BY NEIL TAMBE
Published October 3, 2007
I'm addicted to e-mail. I like connecting with family and friends at computers across the world. However, I don't like cutesy forwards and chain letters or porn messages that somehow creep into my inbox. I like the power of rapid, customizable communication, and I detest spam notifying me of the latest hot stock pick. There's no doubt that e-mail is revolutionary, but its value as a medium for communication is diminishing. We have to help save e-mail.
More like this
I started thinking critically about e-mail last week when I was tricked by a web service called Doostang. Basically, Doostang is a professional networking website - think Facebook for people who wear suits all day. I punched in my e-mail login info to search for friends already using the service, and I had some success. Unfortunately, as a parting gift, Doostang sent a friend request to everyone in my address book, including professors, business contacts and people I haven't spoken to in years. Needless to say, the incident caused a surprising amount of embarrassment and hassle. E-mail culture wasn't so complicated in the old days.

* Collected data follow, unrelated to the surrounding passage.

(** What a frame may do to an item object: nothing, or deactivate it. *)
Definition itemKept (it it' : Item) : Prop :=
  it' = it \/ it' = item_deactivate it.

(** How a stored room may differ from an earlier version of itself: same
    layout, the same enemies slot by slot, the same items slot by slot,
    possibly followed by items spawned since. *)
Definition roomEvolves (r r' : Room) : Prop :=
  sameLayout r r'
  /\ Forall2 sameEnemy (enemies r) (enemies r')
  /\ exists kept fresh, items r' = kept ++ fresh /\ Forall2 itemKept (items r) kept.

(** How the player object may differ from an earlier version of itself:
    identity and size stay, the stats that items raise do not fall, and
    modifiers are only appended. *)
Definition playerGrows (p p' : Entity) : Prop :=
  id p' = id p /\ type p' = type p /\ size p' = size p
  /\ maxHealth p <= maxHealth p' /\ damage p <= damage p' /\ speed p <= speed p'
  /\ modifiers p `prefix_of` modifiers p'.

(** Two grid cells one step apart. *)
Definition adjacent (a b : Z * Z) : Prop :=
  exists d, d ∈ dirs /\ b = (a.1 + d.1, a.2 + d.2)%Z.

(** The invariant of the growth loop of [generateDungeon]: the map starts
    with the origin, every key is the printed form of its cell, no key
    occurs twice, and every later cell is next to an earlier one. *)
Definition wellGrown (v : Visited) : Prop :=
  v !! 0%nat = Some ("0,0", (0, 0)%Z)
  /\ Forall (fun kv : string * (Z * Z) => kv.1 = coordKey kv.2.1 kv.2.2) v
  /\ NoDup v.*1
  /\ forall i kv, v !! i = Some kv -> (0 < i)%nat ->
       exists j pkv, (j < i)%nat /\ v !! j = Some pkv /\ adjacent pkv.2 kv.2.

(** Manhattan distance of a room from the start cell. *)
Definition manhattan (r : Room) : Z := (Z.abs (gridX r) + Z.abs (gridY r))%Z.

(** The three-room dungeon that [zeroRandom] produces. *)
Definition sampleDungeon : list Room :=
  linkDoors (buildRooms zeroRandom "0,-1" "0,1" 1
               [("0,0", (0, 0)); ("0,-1", (0, -1)); ("0,1", (0, 1))]%Z).

(** Manhattan distance of a cell of the [visited] map from the origin,
    as the boss-room search computes it. *)
Definition cellDist (kv : string * (Z * Z)) : Z := (Z.abs kv.2.1 + Z.abs kv.2.2)%Z.

(** A run of the generator that always extends the newest cell upwards:
    every [Math.random()] returns 0.99 and every sort leaves the
    directions in their first order. *)
Definition climbRandom : DungeonRandom :=
  mkDungeonRandom (fun _ => 0.99) (fun _ => 0%nat).

(** The frame [f] read with another set of pressed keys. *)
Definition withKeys (f : Frame) (keys : gset string) : Frame :=
  mkFrame (dt f) (now f) keys (moveInput f) (shootInput f) (random f)
    (numberToString f).

(** [q] is [p] one frame later: moved by its velocity, the same
    projectile otherwise (ledger and activity aside). *)
Definition flew (p q : Projectile) : Prop :=
  id q = id p /\ owner q = owner p /\ piercing q = piercing p
  /\ damage q = damage p /\ size q = size p /\ velocity q = velocity p
  /\ position q = mkVector2 (x (position p) + x (velocity p))
                            (y (position p) + y (velocity p)).

(** A room with the two enemies of [crowd], and the player in their
    midst with a piercing tear in flight. *)
Definition crowdRoom : Room :=
  {| room_id := "1,0"; gridX := 1; gridY := 0; cleared := false;
     enemies := crowd; items := []; doors := ∅;
     isBossRoom := false; isItemRoom := false |}.

Definition crowdFight : Session :=
  {| gameState := PLAYING; player := createPlayer; rooms := [crowdRoom];
     currentRoomIndex := 0; projectiles := [piercingTear 400 300]; lastShotTime := 0 |}.

(** A frame in which every [Math.random()] returns 0.9. *)
Definition luckyFrame : Frame :=
  {| dt := 16; now := 0; keysPressed := ∅;
     moveInput := mkVector2 0 0; shootInput := mkVector2 0 0;
     random := fun _ => 0.9; numberToString := fun _ => "0.9" |}.

(** A basic enemy on its last 3 health, standing on the player at the
    room centre, a tear on top of both; and a boss room and an item room
    to put it in. *)
Definition weakling : Entity := with_health (gruntNamed "enemy-1,0-0" 400 300) 3.

Definition bossArena : Room :=
  {| room_id := "0,-2"; gridX := 0; gridY := -2; cleared := false;
     enemies := [weakling]; items := []; doors := ∅;
     isBossRoom := true; isItemRoom := false |}.

Definition treasury : Room :=
  {| room_id := "1,1"; gridX := 1; gridY := 1; cleared := true;
     enemies := [weakling]; items := []; doors := ∅;
     isBossRoom := false; isItemRoom := true |}.

(* ------------------------------------------------------------------ *)
(** ** Proof automation *)

(** Case analysis of [update]: names every intermediate value of the
    frame and leaves one goal per commit branch. *)
Ltac update_cases f s :=
  unfold update, commit;
  destruct (bool_decide_reflect (gameState s = PLAYING)) as [?Hplaying | ?Hplaying];
    cbn [negb];
  [ destruct (rooms s !! currentRoomIndex s) as [?currentRoom|] eqn:?Hcur;
    [ destruct (moveVector f) as [?dx ?dy] eqn:?Hmove;
      destruct (clampPlayer _ _ _ _) as [?nextX ?nextY] eqn:?Hclamp;
      destruct (shoot _ _ _ _ _) as [?shots ?lastShot] eqn:?Hshoot;
      destruct (enemiesLoop _ _ _ _ _ _ _) as [[?st ?written] ?roomEnemies] eqn:?Hloop;
      destruct (roomSwitch _ _ _) as [[[[?gx ?gy] ?spawnX] ?spawnY]|] eqn:?Hswitch;
      [ destruct (isRoomCleared _) eqn:?Hcleared;
        [ destruct (findRoomIndex _ _ _) as [?nextRoomIndex|] eqn:?Hfind | ]
      | ]
    | ]
  | ].

(** Rewrites the comparisons that arithmetic on closed terms settles. *)
Ltac decide_reals :=
  repeat match goal with
  | |- context [bool_decide ?P] =>
      first [ rewrite (bool_decide_eq_true_2 P) by (first [done | cbn; lra | cbn; lia])
            | rewrite (bool_decide_eq_false_2 P) by (first [done | cbn; lra | cbn; lia]) ]
  end.

(* ------------------------------------------------------------------ *)
(** * Properties *)

(** ** Geometry *)

Lemma getDistance_sym (a b : Vector2) : getDistance a b = getDistance b a.
Proof. unfold getDistance. f_equal. ring. Qed.

Lemma getDistance_nonneg (a b : Vector2) : 0 <= getDistance a b.
Proof. apply sqrt_pos. Qed.

Lemma getDistance_sqr (a b : Vector2) :
  getDistance a b * getDistance a b = (x a - x b) * (x a - x b) + (y a - y b) * (y a - y b).
Proof.
  unfold getDistance. rewrite sqrt_sqrt; [ring|].
  apply Rplus_le_le_0_compat; apply pow2_ge_0.
Qed.

Lemma euclidean_distance_unique (p q : Vector2) (d : R) :
  isEuclideanDistance p q d <-> d = getDistance p q.
Proof.
  split.
  - intros [Hd Hsq]. pose proof (getDistance_nonneg p q) as Hg.
    pose proof (getDistance_sqr p q) as Hgs. rewrite <- Hsq in Hgs.
    destruct (Rtotal_order d (getDistance p q)) as [Hlt | [Heq | Hgt]]; [|exact Heq|]; nra.
  - intros ->. split; [apply getDistance_nonneg | apply getDistance_sqr].
Qed.

Lemma checkCollision_same_position (a b : Entity) :
  position a = position b -> 0 < size a -> 0 < size b -> checkCollision a b = true.
Proof.
  intros Hpos Ha Hb. apply bool_decide_eq_true_2.
  rewrite Hpos. unfold getDistance.
  replace ((x (position b) - x (position b)) ^ 2
           + (y (position b) - y (position b)) ^ 2) with 0 by ring.
  rewrite sqrt_0. lra.
Qed.

(** C6.  [checkCollision a b] holds exactly when the Euclidean distance of
    the two positions is strictly below [a.size/2 + b.size/2]; so entities
    at one position with positive sizes collide, entities further apart
    than the sum of their radii do not, and neither do entities at exactly
    that distance. *)
Theorem checkCollision_strict_circle_overlap (a b : Entity) :
  (checkCollision a b = true <->
     exists d, isEuclideanDistance (position a) (position b) d
               /\ d < size a / 2 + size b / 2)
  /\ (position a = position b -> 0 < size a -> 0 < size b ->
      checkCollision a b = true)
  /\ (forall d, isEuclideanDistance (position a) (position b) d ->
        size a / 2 + size b / 2 < d -> checkCollision a b = false)
  /\ (forall d, isEuclideanDistance (position a) (position b) d ->
        d = size a / 2 + size b / 2 -> checkCollision a b = false).
Proof.
  unfold checkCollision. repeat split.
  - intros H. apply bool_decide_eq_true_1 in H.
    exists (getDistance (position a) (position b)). split; [|exact H].
    by apply euclidean_distance_unique.
  - intros (d & Hd & Hlt). apply euclidean_distance_unique in Hd. subst d.
    by apply bool_decide_eq_true_2.
  - apply checkCollision_same_position.
  - intros d Hd Hlt. apply euclidean_distance_unique in Hd. subst d.
    apply bool_decide_eq_false_2. lra.
  - intros d Hd Heq. apply euclidean_distance_unique in Hd. subst d.
    apply bool_decide_eq_false_2. lra.
Qed.

Lemma checkCollision_strict_circle_overlap_witness :
  checkCollision createPlayer createPlayer = true.
Proof.
  apply (proj1 (proj2 (checkCollision_strict_circle_overlap createPlayer createPlayer)));
    [reflexivity | simpl; unfold PLAYER_SIZE; lra | simpl; unfold PLAYER_SIZE; lra].
Defined.

(** C10.  [checkCollision] does not depend on the order of its arguments. *)
Theorem checkCollision_comm (a b : Entity) :
  checkCollision a b = checkCollision b a.
Proof.
  unfold checkCollision.
  rewrite (getDistance_sym (position a) (position b)).
  rewrite (Rplus_comm (size a / 2) (size b / 2)). reflexivity.
Qed.

(** ** Facing *)

Lemma Math_floor_unique (r : number) (z : Z) :
  IZR z <= r < IZR z + 1 -> Math_floor r = z.
Proof.
  intros [H1 H2]. unfold Math_floor. symmetry. apply Int_part_spec. lra.
Qed.

Lemma Math_trunc_nonneg (r : number) (z : Z) :
  IZR z <= r < IZR z + 1 -> 0 <= r -> Math_trunc r = z.
Proof.
  intros H Hr. unfold Math_trunc.
  rewrite bool_decide_eq_true_2 by exact Hr. by apply Math_floor_unique.
Qed.

Lemma Math_atan2_scale (k vy vx : number) :
  0 < k -> Math_atan2 (k * vy) (k * vx) = Math_atan2 vy vx.
Proof.
  intros Hk. unfold Math_atan2.
  assert (Hq : vx <> 0 -> k * vy / (k * vx) = vy / vx) by (intros; field; lra).
  repeat match goal with
  | |- context [bool_decide ?P] => destruct (bool_decide_reflect P)
  end; try reflexivity; try (exfalso; nra); rewrite Hq by lra; reflexivity.
Qed.

Lemma idle_guard_false (vx vy : number) :
  ~ (Rabs vx < 0.1 /\ Rabs vy < 0.1) ->
  bool_decide (Rabs vx < 0.1) && bool_decide (Rabs vy < 0.1) = false.
Proof.
  intros H. apply not_true_is_false. intros Ht.
  apply andb_prop in Ht as [H1 H2].
  apply bool_decide_eq_true_1 in H1. apply bool_decide_eq_true_1 in H2. tauto.
Qed.

(** The sector of due east is index 6 ("0(East) -> 6"), at any length
    above the idle threshold. *)
Lemma facing_east (vx : number) (f : option number) :
  0.1 <= vx -> getFacingFromVelocity vx 0 f = Some 6.
Proof.
  intros Hvx. unfold getFacingFromVelocity.
  rewrite idle_guard_false
    by (intros [H _]; rewrite Rabs_pos_eq in H; lra).
  unfold Math_atan2. rewrite (bool_decide_eq_true_2 (0 < vx)) by lra.
  replace (0 / vx) with 0 by (field; lra). rewrite atan_0.
  replace (0 * (180 / PI)) with 0 by (field; apply PI_neq0).
  rewrite (bool_decide_eq_false_2 (0 < 0)) by lra.
  assert (Hrem : js_rem (0 + 22.5) 360 = 22.5).
  { unfold js_rem. rewrite (Math_trunc_nonneg _ 0); simpl; lra. }
  rewrite Hrem. rewrite (Math_floor_unique _ 0) by (simpl; lra).
  reflexivity.
Qed.

Lemma js_rem_small (a b : number) : 0 <= a < b -> js_rem a b = a.
Proof.
  intros [Ha Hb]. unfold js_rem.
  assert (Hq : 0 <= a / b < 1).
  { split.
    - apply Rmult_le_pos; [lra|]. apply Rlt_le, Rinv_0_lt_compat. lra.
    - apply (Rmult_lt_reg_r b); [lra|]. unfold Rdiv.
      rewrite Rmult_assoc, Rinv_l by lra. lra. }
  assert (Ht : Math_trunc (a / b) = 0%Z)
    by (apply Math_trunc_nonneg; simpl; lra).
  rewrite Ht. simpl. lra.
Qed.

(** The sector of a direction whose angle, in degrees within [0, 360), is
    known: index [i] when [deg + 22.5] lies in the [i]-th band of 45. *)
Lemma facing_of_degrees (vx vy : number) (f : option number) (deg : number) (i : Z) :
  ~ (Rabs vx < 0.1 /\ Rabs vy < 0.1) ->
  (let a := Math_atan2 vy vx * (180 / PI) in
   if bool_decide (a < 0) then a + 360 else a) = deg ->
  0 <= deg -> deg + 22.5 < 360 ->
  IZR i * 45 <= deg + 22.5 < (IZR i + 1) * 45 ->
  getFacingFromVelocity vx vy f = Some (IZR (Z.rem (i - 2 + 8) 8)).
Proof.
  intros Hmove Hdeg H0 H360 Hband. unfold getFacingFromVelocity.
  rewrite (idle_guard_false _ _ Hmove). cbv zeta in Hdeg |- *. rewrite Hdeg.
  rewrite js_rem_small by lra.
  rewrite (Math_floor_unique _ i) by lra. reflexivity.
Qed.

(** The compass points land where the comment in the source puts them:
    "0(East) -> 6, 2(South) -> 0, 4(West) -> 2, 6(North) -> 4". *)
Example facing_south (f : option number) : getFacingFromVelocity 0 1 f = Some 0.
Proof.
  apply (facing_of_degrees 0 1 f 90 2); try (simpl; lra).
  - intros [_ H]. rewrite Rabs_pos_eq in H; lra.
  - unfold Math_atan2. cbv zeta.
    rewrite !(bool_decide_eq_false_2 (0 < 0)), (bool_decide_eq_true_2 (0 < 1)) by lra.
    replace (PI / 2 * (180 / PI)) with 90 by (field; apply PI_neq0).
    by rewrite bool_decide_eq_false_2 by lra.
Qed.

Example facing_west (f : option number) : getFacingFromVelocity (-1) 0 f = Some 2.
Proof.
  apply (facing_of_degrees (-1) 0 f 180 4); try (simpl; lra).
  - intros [H _]. rewrite Rabs_left in H; lra.
  - unfold Math_atan2. cbv zeta.
    rewrite (bool_decide_eq_false_2 (0 < -1)), (bool_decide_eq_true_2 (-1 < 0)),
      (bool_decide_eq_true_2 (0 <= 0)) by lra.
    replace (0 / -1) with 0 by (field; lra). rewrite atan_0.
    replace ((0 + PI) * (180 / PI)) with 180 by (field; apply PI_neq0).
    by rewrite bool_decide_eq_false_2 by lra.
Qed.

I started e-mailing when I was about 8 years old. At the time America Online was king and the "You've got mail" sound byte characterized how e-mail was cool and stress free. I e-mailed a few friends and family members who live abroad. Messages were easy to manage, and the medium was at its purest. Fewer viruses and spam messages littered the electronic landscape, and it was a pleasant surprise to have a new message, not a chore.
Then e-mail traffic started to escalate. More and more unwanted weekly e-newsletters started to circulate. At the same time, a variety of services like electronic banking statements became commonplace, making day-to-day tasks more efficient. As the use of e-mail to better organize our lives and communities increased, so did spam. E-mail was in purgatory.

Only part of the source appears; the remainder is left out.